WHEREAS, human trafficking is a global phenomenon that traps millions in cycles of exploitation for sex or labor and is often called “modern slavery”; it is a direct affront to individual human rights and jeopardizes community health; and

WHEREAS, worldwide, human trafficking generates about $36 billion each year. About one of every four of those dollars circulates in the United States, where freedom is an inalienable right; and

WHEREAS, commercial sex trafficking includes “the recruitment, harboring, transportation, provision or obtaining of a person for the purposes of a commercial sex act.” Children in “the life” are considered victims of severe forms of trafficking—and they are in our schools; and

WHEREAS, every year, hundreds of thousands of children, mostly girls in early adolescence, are at risk of being trafficked. They are subject to physical, verbal and sexual abuse.
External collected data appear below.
(** Events that are no frame of the queue. *)
Definition silent (e : list event) : Prop := entered e = [] /\ left e = [] /\ dropped e = [] /\ shown e = [].
Lemma silent_app e1 e2 : silent e1 -> silent e2 -> silent (e1 ++ e2).
Proof.
  intros (A1 & A2 & A3 & A4) (B1 & B2 & B3 & B4). unfold silent. rewrite entered_app, left_app, dropped_app. unfold shown. rewrite omap_app. fold (shown e1) (shown e2).
  by rewrite A1, A2, A3, A4.
Qed.
Lemma alloc_frames_silent alloc garbage i n : silent (alloc_frames alloc garbage i n).2.
Proof.
  revert i; induction n as [|n IH]; intros i; cbn [alloc_frames]; [done|]. destruct (alloc i) as [f|]; [|done].
  specialize (IH (S i)). destruct (alloc_frames alloc garbage (S i) n) as [[ok frames] e]. by apply (silent_app [Alloc f] e).
Qed.
Lemma alloc_frames_moves alloc garbage i n : (forall i, is_Some (alloc i)) ->
  let '(ok, frames, e) := alloc_frames alloc garbage i n in
  ok = true /\ moves e ∅ (own_list (omap id frames)) /\ length frames = n /\ Forall is_Some frames.
Proof.
  intros Ha. revert i; induction n as [|n IH]; intros i; cbn [alloc_frames].
  { split; [done|]. split; [apply moves_nil|done]. }
  destruct (Ha i) as [f ->]. specialize (IH (S i)). destruct (alloc_frames alloc garbage (S i) n) as [[ok frames] e].
  destruct IH as (-> & Hm & Hl & Hf). split; [done|]. split; [|split; [cbn; by rewrite Hl|by constructor]]. cbn [omap list_omap id]. own_simpl.
  apply (moves_app [Alloc f] e _ {[+ f +]}); [frames_solver|]. rewrite <- (right_id_L ∅ (⊎) {[+ f +]}) at 1.
  rewrite !(comm_L (⊎) {[+ f +]}). by apply moves_frame.
Qed.
Definition tmp_event (tmp : option Z) : list event := match tmp with Some f => [Alloc f] | None => [] end.

Lemma free_cells_moves l : moves (concat (free_cell <$> l)) (own_list (omap id l)) ∅ /\
  entered (concat (free_cell <$> l)) = [] /\ left (concat (free_cell <$> l)) = [].
Proof.
  induction l as [|[f|] l (Hm & E1 & E2)]; [split; [apply moves_nil|done]| |done]. cbn [fmap list_fmap concat free_cell omap list_omap id]. own_simpl.
  split; [|split; [exact E1|exact E2]]. apply (moves_cons (Free f) _ (own_list (omap id l))); [done|]. cbn [gives frame_uses]. by rewrite (left_id_L ∅ (⊎)).
Qed.
(* ===== verification/GameStream.v ===== *)
(** The GameStream protocol's client ([libgamestream/client.cpp]): finding out what
    a host is, pairing with it, starting and quitting its applications, its
    clipboard. The host is on the other side of [http_request]: any function of
    the requests made so far. A pairing can be cancelled from another thread,
    which acts on the token between two looks the worker takes at it. *)

From S2P Require Import Prelude Text CText HostAddress Data Xml HttpClient Capabilities.

#[local] Set Warnings "-clear-no-such-hyp".

(** ** The server's record *)

(** [SERVER_INFORMATION], of the streaming library: what is used of it here, with
    the text its pointers show. *)
Record SERVER_INFORMATION := {
  si_address : option bytes;
  si_serverInfoAppVersion : option bytes;
  si_serverInfoGfeVersion : option bytes;
  si_rtspSessionUrl : option bytes;
  si_serverCodecModeSupport : Z;
}.

Record SERVER_DATA := {
  sd_address : bytes;
  sd_serverInfoAppVersion : bytes;
  sd_serverInfoGfeVersion : bytes;
  sd_mac : bytes;
  sd_gpuType : bytes;
  sd_paired : bool;
  sd_supports4K : bool;
  sd_currentGame : Z;
  sd_currentGameUuid : bytes;
  sd_serverMajorVersion : Z;
  sd_gsVersion : bytes;
  sd_hostname : bytes;
  sd_serverInfo : SERVER_INFORMATION;
  sd_httpPort : Z;
  sd_httpsPort : Z;
  sd_virtualDisplayCapable : bool;
  sd_virtualDisplayDriverReady : bool;
  sd_permission : Z;
  sd_hasApolloPermissionField : bool;
  sd_serverCommands : list bytes;
  sd_hostIdentity : HostIdentity;
}.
Specifically, they face social isolation, lack of care, manipulation and severe health concerns, including HIV. Getting out of the life isn’t easy—many are trauma-bonded with those who exploit them and must overcome stigmatization and post-traumatic stress. In some states, they also face the threat of a criminal record; and

WHEREAS, research by the Polaris Project indicates that the majority of trafficked persons come from vulnerable groups, including undocumented migrants, runaways and at-risk youth, oppressed and marginalized groups, and the poor, and that this occurs specifically because they are easiest to recruit and control.  Many of these young people are our students; and

WHEREAS, organizations such as the Polaris Project and Fair Girls have been incredible leaders in establishing and maintaining  infrastructure to combat child sex trafficking and education about this issue. In 2013, the Trafficking Victims Protection Act was reauthorized to protect and prevent. Yet there is work to be done; and

WHEREAS, with the right training, paraprofessionals, teachers and school personnel can be first responders in this national emergency. Schools can be part of the frontline to combat the marginalization, criminalization and exploitation of our most vulnerable:

RESOLVED, that the American Federation of Teachers support the fight to end human trafficking and especially condemn the ongoing exploitation and profit from sex trafficking with children; and

RESOLVED, that the AFT provide resources to inform and educate AFT members and the school community as a whole about the issue of sex trafficking and what they can do to take action against it; and

RESOLVED, that the AFT help prevent child trafficking by providing training and appropriate resources to ensure members have the skills to identify indicators of children at risk and to identify signs of child trafficking.  This should include, but not be limited to, educational materials describing indicators of child exploitation/trafficking, workshops at conferences the AFT sponsors, educational materials such as palm cards and articles in AFT publications; and

RESOLVED, that the AFT combat child trafficking by providing training and appropriate resources to ensure members have the skills to safely report suspicious activity to the right authorities and agencies such as the National Human Trafficking Resource Center Hotline and the National Center for Missing and Exploited Children; and

RESOLVED, that the AFT address the consequences of human trafficking by supporting programs that counteract victims’ criminalization and stigmatization, educate victims about their rights and opportunities, facilitate social reintegration, advance educational opportunities and assist in obtaining sustainable employment; and

RESOLVED, that the AFT reclaim the promise of healthy communities by supporting legislation to eradicate human trafficking in the United States and abroad.